* **Materials provided**:

^^^^^^^^

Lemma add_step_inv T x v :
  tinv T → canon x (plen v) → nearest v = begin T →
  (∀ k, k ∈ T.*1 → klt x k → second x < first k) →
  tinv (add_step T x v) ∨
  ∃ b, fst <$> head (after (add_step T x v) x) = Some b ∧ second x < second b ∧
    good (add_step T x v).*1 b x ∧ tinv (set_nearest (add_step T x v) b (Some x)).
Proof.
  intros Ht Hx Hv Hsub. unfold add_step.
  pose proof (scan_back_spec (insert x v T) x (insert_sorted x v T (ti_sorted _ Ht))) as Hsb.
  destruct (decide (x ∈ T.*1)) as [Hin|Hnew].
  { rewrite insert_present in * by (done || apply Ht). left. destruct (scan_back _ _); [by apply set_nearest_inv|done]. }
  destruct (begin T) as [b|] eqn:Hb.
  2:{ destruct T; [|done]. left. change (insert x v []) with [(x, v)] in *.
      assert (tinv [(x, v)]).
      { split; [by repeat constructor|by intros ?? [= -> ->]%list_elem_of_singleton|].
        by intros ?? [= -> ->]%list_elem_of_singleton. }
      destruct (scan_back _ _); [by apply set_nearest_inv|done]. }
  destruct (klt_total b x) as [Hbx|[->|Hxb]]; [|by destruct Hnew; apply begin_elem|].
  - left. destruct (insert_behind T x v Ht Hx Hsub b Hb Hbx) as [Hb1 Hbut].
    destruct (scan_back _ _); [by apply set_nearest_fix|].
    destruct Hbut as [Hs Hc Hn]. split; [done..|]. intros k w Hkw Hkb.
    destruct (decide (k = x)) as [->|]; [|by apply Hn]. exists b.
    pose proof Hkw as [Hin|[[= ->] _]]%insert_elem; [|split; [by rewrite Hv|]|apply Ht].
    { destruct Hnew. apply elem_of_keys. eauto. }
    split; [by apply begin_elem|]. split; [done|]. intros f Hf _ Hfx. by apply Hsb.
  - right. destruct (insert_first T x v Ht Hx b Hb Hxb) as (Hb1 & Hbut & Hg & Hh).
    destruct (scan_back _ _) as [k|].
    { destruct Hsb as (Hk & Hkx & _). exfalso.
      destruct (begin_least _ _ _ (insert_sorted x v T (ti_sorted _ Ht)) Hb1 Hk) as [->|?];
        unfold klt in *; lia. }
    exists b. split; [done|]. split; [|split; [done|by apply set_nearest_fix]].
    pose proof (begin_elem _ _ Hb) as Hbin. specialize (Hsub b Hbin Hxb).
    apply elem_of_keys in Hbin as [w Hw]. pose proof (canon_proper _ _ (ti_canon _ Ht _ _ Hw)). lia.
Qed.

^^^^^^^^

* **Task to complete**:
Copy out each record word for word.

* **Response to the task**:
Lemma add_step_inv T x v :
  tinv T → canon x (plen v) → nearest v = begin T →
  (∀ k, k ∈ T.*1 → klt x k → second x < first k) →
  tinv (add_step T x v) ∨
  ∃ b, fst <$> head (after (add_step T x v) x) = Some b ∧ second x < second b ∧
    good (add_step T x v).*1 b x ∧ tinv (set_nearest (add_step T x v) b (Some x)).
Proof.
  intros Ht Hx Hv Hsub. unfold add_step.
  pose proof (scan_back_spec (insert x v T) x (insert_sorted x v T (ti_sorted _ Ht))) as Hsb.
  destruct (decide (x ∈ T.*1)) as [Hin|Hnew].
  { rewrite insert_present in * by (done || apply Ht). left. destruct (scan_back _ _); [by apply set_nearest_inv|done]. }
  destruct (begin T) as [b|] eqn:Hb.
  2:{ destruct T; [|done]. left. change (insert x v []) with [(x, v)] in *.
      assert (tinv [(x, v)]).
      { split; [by repeat constructor|by intros ?? [= -> ->]%list_elem_of_singleton|].
        by intros ?? [= -> ->]%list_elem_of_singleton. }
      destruct (scan_back _ _); [by apply set_nearest_inv|done]. }
  destruct (klt_total b x) as [Hbx|[->|Hxb]]; [|by destruct Hnew; apply begin_elem|].
  - left. destruct (insert_behind T x v Ht Hx Hsub b Hb Hbx) as [Hb1 Hbut].
    destruct (scan_back _ _); [by apply set_nearest_fix|].
    destruct Hbut as [Hs Hc Hn]. split; [done..|]. intros k w Hkw Hkb.
    destruct (decide (k = x)) as [->|]; [|by apply Hn]. exists b.
    pose proof Hkw as [Hin|[[= ->] _]]%insert_elem; [|split; [by rewrite Hv|]|apply Ht].
    { destruct Hnew. apply elem_of_keys. eauto. }
    split; [by apply begin_elem|]. split; [done|]. intros f Hf _ Hfx. by apply Hsb.
  - right. destruct (insert_first T x v Ht Hx b Hb Hxb) as (Hb1 & Hbut & Hg & Hh).
    destruct (scan_back _ _) as [k|].
    { destruct Hsb as (Hk & Hkx & _). exfalso.
      destruct (begin_least _ _ _ (insert_sorted x v T (ti_sorted _ Ht)) Hb1 Hk) as [->|?];
        unfold klt in *; lia. }
    exists b. split; [done|]. split; [|split; [done|by apply set_nearest_fix]].
    pose proof (begin_elem _ _ Hb) as Hbin. specialize (Hsub b Hbin Hxb).
    apply elem_of_keys in Hbin as [w Hw]. pose proof (canon_proper _ _ (ti_canon _ Ht _ _ Hw)). lia.
Qed.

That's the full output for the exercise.